Pakistanis in US force daughters to fly home to Pakistan for arranged marriages

Parents force daughters to fly home to Pakistan for arranged marriages

BY NANCIE L. KATZ
DAILY NEWS STAFF WRITER

Sunday, November 25th 2007, 4:00 AM

It’s a well-kept secret in Pakistani homes across the city: Young women violently forced to return to their homeland for arranged marriages.

Recent political unrest in Pakistan, during which martial law was imposed and thousands of judges, lawyers and human rights leaders were arrested, has made activists fear even more for women, both here and there.

In homes throughout the metropolitan area, violence against thousands of young women who are forced to go back to Pakistan to wed is shamelessly hushed as a “family matter.”

“Eighty percent of the community has this problem” in New York, said Bazah Roohi of the Asian American Network Against Abuse of Human Rights (ANAA). "Women don’t have their own choice.

"They try to fight. They are unsuccessful. Parents are very strict. They just beat them and take them to Pakistan.

"Their fathers and brothers say, “This is [a] family problem,'” said Roohi. “Then [the girls] disappear.”

A Queens woman, now 29, recounted how as a teen she was tricked and drugged by her parents and forced to return to Pakistan to wed.
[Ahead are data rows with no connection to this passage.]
Lemma finish_subEvent_spec p t s Q :
  between p t s -> (forall s', handled p s' -> Q tt s') ->
  safe (finish_subEvent P cfg p t) Q s.
Proof using POK.
  intros B H. unfold finish_subEvent. pose proof (b_inv _ _ _ B) as I.
  pose proof (inv_tick _ _ _ _ I) as Htick. cbn in Htick.
  apply wp_bind. eapply wp_front_event; [exact I|by eapply created_front, B|]. intros q e es Hq Ha.
  destruct (between_front p t s q e es B Hq Ha) as (He & Hc & d & Hd & Wd & Hok & Hun).
  apply wp_bind, (wp_getTime P POK).
  apply wp_bind, rwp_wp. unfold subEvents_empty. rewrite Hd. cbn [deref]. cbn [rwp mbind result_bind].
  destruct (StaticDeque.empty d) eqn:Ee.
  - apply wp_bind. apply (wp_mono E _ (fun _ s' => v_of s' = v_of s /\ between p t s')).
    { apply wp_when; intros _; [|done]. apply wp_vwrite. intros _. split; [done|].
      by destruct B. }
    intros [] s1 [Hv1 B1]. assert (s1.(curTick) = s.(curTick)) as Ht1
      by (by apply (f_equal vTick) in Hv1).
    apply wp_bind, (pop_spec p t); [done|]. intros s2 I2 Hq2 Hc2 He2 Ht2.
    apply wp_bind. eapply (swapThreads_spec accept); [done..|].
    intros s3 I3 Hq3 (Ht3 & Hc3 & _ & He3 & _)%permutes_frame. cbn in Ht3, Hc3, He3.
    apply wp_bind. eapply wp_queue_empty; [exact I3|]. intros q3 Hq3'.
    assert (forall s', inv L None (Some p) (v_of s') -> reads_on (v_of s3) (v_of s') ->
      safe (schedule_core p (s.(curTick) + 1)) Q s') as Hsch.
    { intros s' I' R. pose proof R as (R1&_&R3&_&_&R6&_). cbn in *.
      apply schedule_handled; try done; try congruence.
      - by eapply quiet_reads.
      - lia. }
    split; intros Hab; apply wp_bind.
    + apply wp_ret, Hsch; [done|apply reads_on_refl].
    + apply wp_bind. eapply wp_front_event; [exact I3|congruence|]. intros q4 e4 es4 _ _.
      eapply replenish_spec; [exact I3|congruence|]. intros s' I' R. by apply Hsch.
  - apply nonempty_abs in Ee; [|done].
    destruct (StaticDeque.abs d) as [|top l] eqn:Had; [done|].
    inversion Hok as [|? ? Htop Hl Ex]; subst. inversion Hun as [|? ? Hut Hul Ex]; subst.
    apply wp_bind, rwp_wp. unfold top_subEvent. rewrite Hd.
    cbn [deref mbind result_bind]. apply rwp_front; [done|by rewrite Had|]. intros x' l' Hx'.
    rewrite Had in Hx'. symmetry in Hx'. simplify_eq.
    apply wp_bind. eapply (wp_next_trigger P POK); [exact Htop|done|]. intros w Hw.
    apply wp_bind, rwp_wp. unfold set_top_subEvent. rewrite Hd.
    cbn [deref mbind result_bind]. apply rwp_bind, rwp_set_front; [done|by rewrite Had|].
    intros y l2 d' Hy Wd' Had'. rewrite Had in Hy. symmetry in Hy. simplify_eq. cbn [rwp].
    apply wp_bind. eapply wp_set_front_event; [exact I|by eauto using queue_nonempty|].
    intros q0 e0 es0 q' Hq0 Ha0 W' Ha'. assert (q0 = q) as -> by congruence.
    rewrite Ha in Ha0. symmetry in Ha0. simplify_eq.
    assert (in_flight q' = false) as Hnf.
    { unfold in_flight. rewrite (front_sat_cons _ _ _ _ Ha'). unfold event_in_flight. cbn.
      by rewrite Had'. }
    set (s1 := set_field eventMap _ s).
    assert (inv L None (Some p) (v_of s1)) as I1.
    { apply (inv_set_queue L (Some t) (Some p) (v_of s) I None t q); try done; try congruence.
      - intros t' Hne. by rewrite (is_mid_ne (Some t) t t') by auto.
      - eapply (queue_ok_front true false t q q' e es); try done.
        + pose proof (inv_queue _ _ _ _ I t q Hq) as Hqo. by rewrite is_mid_eq in Hqo.
        + unfold front_ok. cbn. rewrite Hc. exists d'. split; [done|]. split; [done|].
          rewrite Had'. split.
          * constructor; [|done]. destruct Htop as (?&?&?&?&?&?). by split_and!.
          * eexists _, l. split; [done|]. split; [|done]. exists w. split; [done|lia].
      - intros Hs _. destruct (b_created _ _ _ B) as (q1 & Hq1 & Hc1).
        assert (q1 = q) as -> by congruence.
        pose proof (inv_stopped _ _ _ _ I t q Hq Hs Hc1) as Hb.
        unfold is_barrier in *. by rewrite (front_sat_cons _ _ _ _ Ha),
          (front_sat_cons _ _ _ _ Ha') in *.
      - intros _ p' row Hx Hrow Hh. exfalso. apply Hx. f_equal.
        destruct (b_head _ _ _ B) as (row0 & Hrow0 & Hh0).
        eapply (inv_rows _ _ _ _ I); eauto using head_elem. }
    apply schedule_handled; try done; [|apply B|apply B|cbn; lia].
    apply (quiet_intro L None (Some p) _ I1). intros t' q1 Ht' Hq1 _.
    rewrite <- (head_of_unique _ _ _ _ (b_head _ _ _ B) Ht') in *. cbn in Hq1.
    rewrite vget_insert_eq in Hq1 by apply (vget_Ok_range _ _ _ Hq). congruence.
Qed.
“My father said, ‘You’re going to get married. I have a gun in my bag. I’m going to use it,’” she recalled.

Her horrific ordeal ended when she escaped a year later.
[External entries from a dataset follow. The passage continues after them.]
(* ===== verification/ReplayFailures.v ===== *)
(** * The failures that are left to the replay

    [ReplaySystem] shows that no step fails by the engine's own fault, whatever
    the traces contain.  This file shows what else cannot fail when the input
    is in order ([good_input]): every line of a trace is an event of the
    file's thread, the threads it names exist, its pthread calls are among
    those the engine handles, and there is a port for every core.  Then every
    index into the engine's vectors is in range, every event can be split, no
    queue overflows and every loop ends; what remains is the unlocking of a
    lock that nobody holds and a trigger time that does not fit in 63 bits.

    [tot m F] says that from a state of the right shape, [m] returns a value
    that satisfies [F] in a state of the right shape, or fails in one of the
    ways that [replay_failure] allows. *)

From S2P Require Import Prelude.
From S2P Require Import StaticDeque.
From S2P Require Import STEvent.
From S2P Require Import CString.
From S2P Require Import Requests.
From S2P Require Import TraceParser.
From S2P Require Import TriggerTime.
From S2P Require Import IntMath.
From S2P Require Import SubEvents.
From S2P Require Import TraceLines.
From S2P Require Import ReplayState.
From S2P Require Import Replay.
From S2P Require Import ReplayInv.
From S2P Require Import ReplaySafe.
From S2P Require Import ReplaySteps.
From S2P Require Import ReplayHandlers.
From S2P Require Import ReplaySystem.
Import STEvent CString Requests TraceParser TriggerTime IntMath SubEvents TraceLines
  ReplayState Replay ReplayInv ReplaySafe ReplaySteps ReplayHandlers ReplaySystem.
From Stdlib Require Import Floats.SpecFloat.

Module ReplayFailures.

Definition MUTEX_UNLOCK : string := "mutexIttr != mutexLocks.end()".
Definition SPIN_UNLOCK : string := "spinIttr != spinLocks.end()".

(** The failures of a replay whose input is in order. *)
Definition replay_failure (e : error) : Prop :=
  e ∈ [AssertFail MUTEX_UNLOCK; AssertFail SPIN_UNLOCK; UB "conversion out of range"].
In Pakistan, it would not have been a crime if her father pulled the trigger, but an “honor killing.”

The deadly secret came into the open this summer when a Brooklyn jury convicted Maryam Khalid’s father of torturing her lover’s uncle in a bid to find her.
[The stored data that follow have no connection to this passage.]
(* ===== verification/ReplayExamples.v ===== *)
(** * A two-thread run

    A small pair of traces (a create, computations with reads and writes, a
    mutex, a barrier, a communication and a join) replayed to its end by an
    executable driver of [ReplaySystem.step], and the instances of the
    system's theorems at states of this run. *)

From S2P Require Import Prelude.
From S2P Require Import StaticDeque.
From S2P Require Import STEvent.
From S2P Require Import CString.
From S2P Require Import Requests.
From S2P Require Import TraceParser.
From S2P Require Import TriggerTime.
From S2P Require Import SubEvents.
From S2P Require Import TraceLines.
From S2P Require Import ReplayState.
From S2P Require Import Replay.
From S2P Require Import ReplayInv.
From S2P Require Import ReplaySafe.
From S2P Require Import ReplaySteps.
From S2P Require Import ReplayHandlers.
From S2P Require Import ReplaySystem.
Import STEvent CString Requests TraceParser TriggerTime SubEvents TraceLines
  ReplayState Replay ReplayInv ReplaySafe ReplaySteps ReplayHandlers ReplaySystem.

Module ReplayExamples.

Definition P : Params := mkParams 2 2 1000000 100 2 2 (float_of_Z 1) (float_of_Z 2) 1.
Definition rand (k : nat) : Z := Z.of_nat k mod 32768.
Definition accept (n : nat) : bool := true.

Definition main_trace : list str := [
  lit "1,1,10,0,1,1 $ 128 135 * 256 259";
  lit "2,1,pth_ty:3 ^ 4096";
  lit "3,1,pth_ty:1 ^ 77";
  lit "4,1,4,2,0,2 $ 300 307";
  lit "5,1,pth_ty:2 ^ 77";
  lit "6,1,pth_ty:5 ^ 99";
  lit "7,1,pth_ty:4 ^ 4096" ].

Definition worker_trace : list str := [
  lit "1,2,8,0,2,0 * 512 531";
  lit "2,2 # 1 4 300 307";
  lit "3,2,pth_ty:5 ^ 99";
  lit "4,2,3,1,0,0" ].

Definition files : list (option (list str)) := [Some main_trace; Some worker_trace].
Definition pthread_file : option (list str) :=
  Some [lit "##4096,2"; lit "**99,1,2,"].

(** An object whose count happens to be 0; its histograms hold garbage. *)
Definition example_memory : ObjectMemory :=
  mkObjectMemory 0 (fun i => Z.of_nat i - 7) (fun i => 2 ^ 31 - 1).

Definition the_state (r : result (unit * state)) : state :=
  match r with Ok (_, s) => s | Err _ => constructed example_memory end.

Definition initial : state :=
  the_state (init P example_cfg files pthread_file (constructed example_memory)).

Example init_ok :
  init P example_cfg files pthread_file (constructed example_memory) = Ok (tt, initial).
Proof. vm_compute. reflexivity. Qed.

(** The driver: the earliest of the scheduled events and of the responses,
    which come 20 ticks after a request. *)
Definition earliest (s : state) (pend : list (Z * Z)) : option Z :=
  foldr (fun w acc => match acc with Some a => Some (Z.min w a) | None => Some w end) None
    (option_list s.(startEvent) ++ omap id s.(coreEvents) ++ pend.*1).

Definition due_core (s : state) (t : Z) : option Z :=
  list_find (fun c : option Z => c = Some t) s.(coreEvents) ≫= fun x => Some (Z.of_nat x.1).

Definition new_requests (s s' : state) (t : Z) : list (Z * Z) :=
  (fun pk => (t + 20, pk.(pkt_proc)))
    <$> take (length s'.(packets) - length s.(packets)) s'.(packets).

Fixpoint drive (fuel : nat) (s : state) (pend : list (Z * Z)) : result state :=
  match fuel with
  | O => Ok s
  | S fuel' =>
      if s.(exit_requested) then Ok s else
      match earliest s pend with
      | None => Ok s
      | Some t =>
          let s0 := s <| curTick := t |> in
          let go (r : result (unit * state)) pend' :=
            us ← r; drive fuel' us.2 (new_requests s0 us.2 t ++ pend') in
          match list_find (fun x : Z * Z => x.1 = t) pend with
          | Some (i, (_, p)) => go (hitCallback P example_cfg p s0) (delete i pend)
          | None =>
              match due_core s0 t with
              | Some p =>
                  go (wakeup_core P example_cfg rand accept p
                        (s0 <| coreEvents := <[Z.to_nat p := None]> s0.(coreEvents) |>)) pend
              | None =>
                  go (wakeup_master P example_cfg rand (s0 <| startEvent := None |>)) pend
              end
          end
      end
  end.

(** The run ends with every event replayed; the eight requests of the traces
    were sent, and the barrier opened once (the second report is the one at
    completion). *)
Example run_to_completion :
  match drive 400 initial [] with
  | Ok s => s.(exit_requested) = true /\ length s.(packets) = 8%nat /\
            s.(barrier_reports) = 2 /\ s.(mutexLocks) = ∅ /\
            (StaticDeque.elems <$> s.(eventMap)) = [0; 0] /\
            (ts_numIOPS <$> s.(threadStatistics)) = [14; 11]
  | Err _ => False
  end.
Proof. vm_compute. done. Qed.

(** ** States of the run *)
Definition s1 : state := initial <| curTick := 1 |>.
Definition s2 : state := the_state (wakeup_master P example_cfg rand (s1 <| startEvent := None |>)).
Definition s3 : state := s2 <| curTick := 7 |>.
Definition s4 : state := the_state (wakeup_core P example_cfg rand accept 0
  (s3 <| coreEvents := <[Z.to_nat 0 := None]> s3.(coreEvents) |>)).

Abbreviation reach := (reachable P example_cfg rand accept example_memory files pthread_file).
Abbreviation moves := (step P example_cfg rand accept).

Lemma params_P : params_ok P.
Proof. split; vm_compute; intuition congruence. Qed.

Lemma no_core_due n s :
  Forall (fun c : option Z => forall w, c = Some w -> n <= w) s.(coreEvents) ->
  forall p w, vget s.(coreEvents) p = Ok (Some w) -> n <= w.
Proof. intros H p w [_ Hw]%vget_Ok. by eapply (Forall_lookup_1 _ _ _ _ H Hw). Qed.

Lemma move1 : moves initial (Tick 1) (Ok (tt, s1)).
Proof.
  apply step_tick.
  - vm_compute. intuition discriminate.
  - vm_compute. intros w [= <-]. discriminate.
  - apply no_core_due. vm_compute. repeat constructor; discriminate.
Qed.

Lemma move2 : moves s1 Master (Ok (tt, s2)).
Proof.
  replace (Ok (tt, s2)) with (wakeup_master P example_cfg rand (s1 <| startEvent := None |>))
    by (vm_compute; reflexivity).
  apply step_master. vm_compute. reflexivity.
Qed.

Lemma move3 : moves s2 (Tick 7) (Ok (tt, s3)).
Proof.
  apply step_tick.
  - vm_compute. intuition discriminate.
  - vm_compute. intros w [= <-]. discriminate.
  - apply no_core_due. vm_compute. repeat constructor; intros w [= <-]; discriminate.
Qed.

Lemma move4 : moves s3 (Core 0) (Ok (tt, s4)).
Proof.
  replace (Ok (tt, s4)) with (wakeup_core P example_cfg rand accept 0
    (s3 <| coreEvents := <[Z.to_nat 0 := None]> s3.(coreEvents) |>))
    by (vm_compute; reflexivity).
  apply step_core. vm_compute. reflexivity.
Qed.

Lemma reach0 : reach initial.
Proof. apply reach_init, init_ok. Qed.
Ltac reach_by s l s' m :=
  apply (reach_step P example_cfg rand accept example_memory files pthread_file s l s');
  [|vm_compute; reflexivity|exact m].

Lemma reach2 : reach s2.
Proof. reach_by s1 Master s2 move2. reach_by initial (Tick 1) s1 move1. exact reach0. Qed.
Lemma reach4 : reach s4.
Proof. reach_by s3 (Core 0) s4 move4. reach_by s2 (Tick 7) s3 move3. exact reach2. Qed.

Definition queue0 (s : state) : StaticDeque.t ST_Event :=
  match vget s.(eventMap) 0 with Ok q => q | Err _ => StaticDeque.mk [] 0 0 0 0 end.

Lemma reachable_invariant_witness : INV (forall n, accept n = true) (view_of s4).
Proof.
  apply (reachable_invariant P example_cfg rand accept example_memory files pthread_file s4).
  - exact params_P.
  - discriminate.
  - exact reach4.
Defined.

Lemma no_core_forgotten_witness :
  (exists w, vget s2.(coreEvents) 0 = Ok (Some w) /\ s2.(curTick) <= w /\
     in_flight (queue0 s2) = false) \/
  (vget s2.(coreEvents) 0 = Ok None /\ in_flight (queue0 s2) = true).
Proof.
  refine (no_core_forgotten P example_cfg rand accept example_memory files pthread_file s2 0 0 (queue0 s2)
    params_P _ _ reach2 _ _ _ _).
  - discriminate.
  - reflexivity.
  - exists [0]. vm_compute. split; reflexivity.
  - vm_compute. reflexivity.
  - vm_compute. reflexivity.
  - vm_compute. split; [discriminate|reflexivity].
Defined.

Lemma response_finds_idle_core_witness :
  exists p, head_of (view_of s4) p 0 /\ vget s4.(coreEvents) p = Ok None /\
    forall p', head_of (view_of s4) p' 0 -> p' = p.
Proof.
  refine (response_finds_idle_core P example_cfg rand accept example_memory files pthread_file s4 0
    (queue0 s4) params_P _ reach4 _ _).
  - discriminate.
  - vm_compute. reflexivity.
  - vm_compute. reflexivity.
Defined.

Lemma init_reads_unset_count_witness :
  init P example_cfg files pthread_file (constructed (example_memory <| held_count := 5 |>)) = Err (UB "index").
Proof. apply (init_reads_unset_count P example_cfg (example_memory <| held_count := 5 |>) files pthread_file). reflexivity. Defined.

End ReplayExamples.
In a 2006 letter, the teen runaway told her father she did not want to go to Pakistan. She did not want an arranged marriage. She remains in hiding.

“She should fear for her life,” said ANAA founder Dr. Amna Buttar. “About a thousand women are killed a year in Pakistan in the name of honor.”

In Britain, South Asian victims said suicide rates among girls were three times the national average.

The Queens woman who escaped understands why.

When she wa 5, her father beat her when she wrote a note to a boy.

“You will never have a boyfriend,” he fumed. “You will have an arranged marriage!”

In 1995, when she was a 12th-grade honors student, her parents took her to Pakistan and secretly found her a groom. At 17, she had to agree to get engaged or lose her chance to go to college. He was her 24-year-old cousin.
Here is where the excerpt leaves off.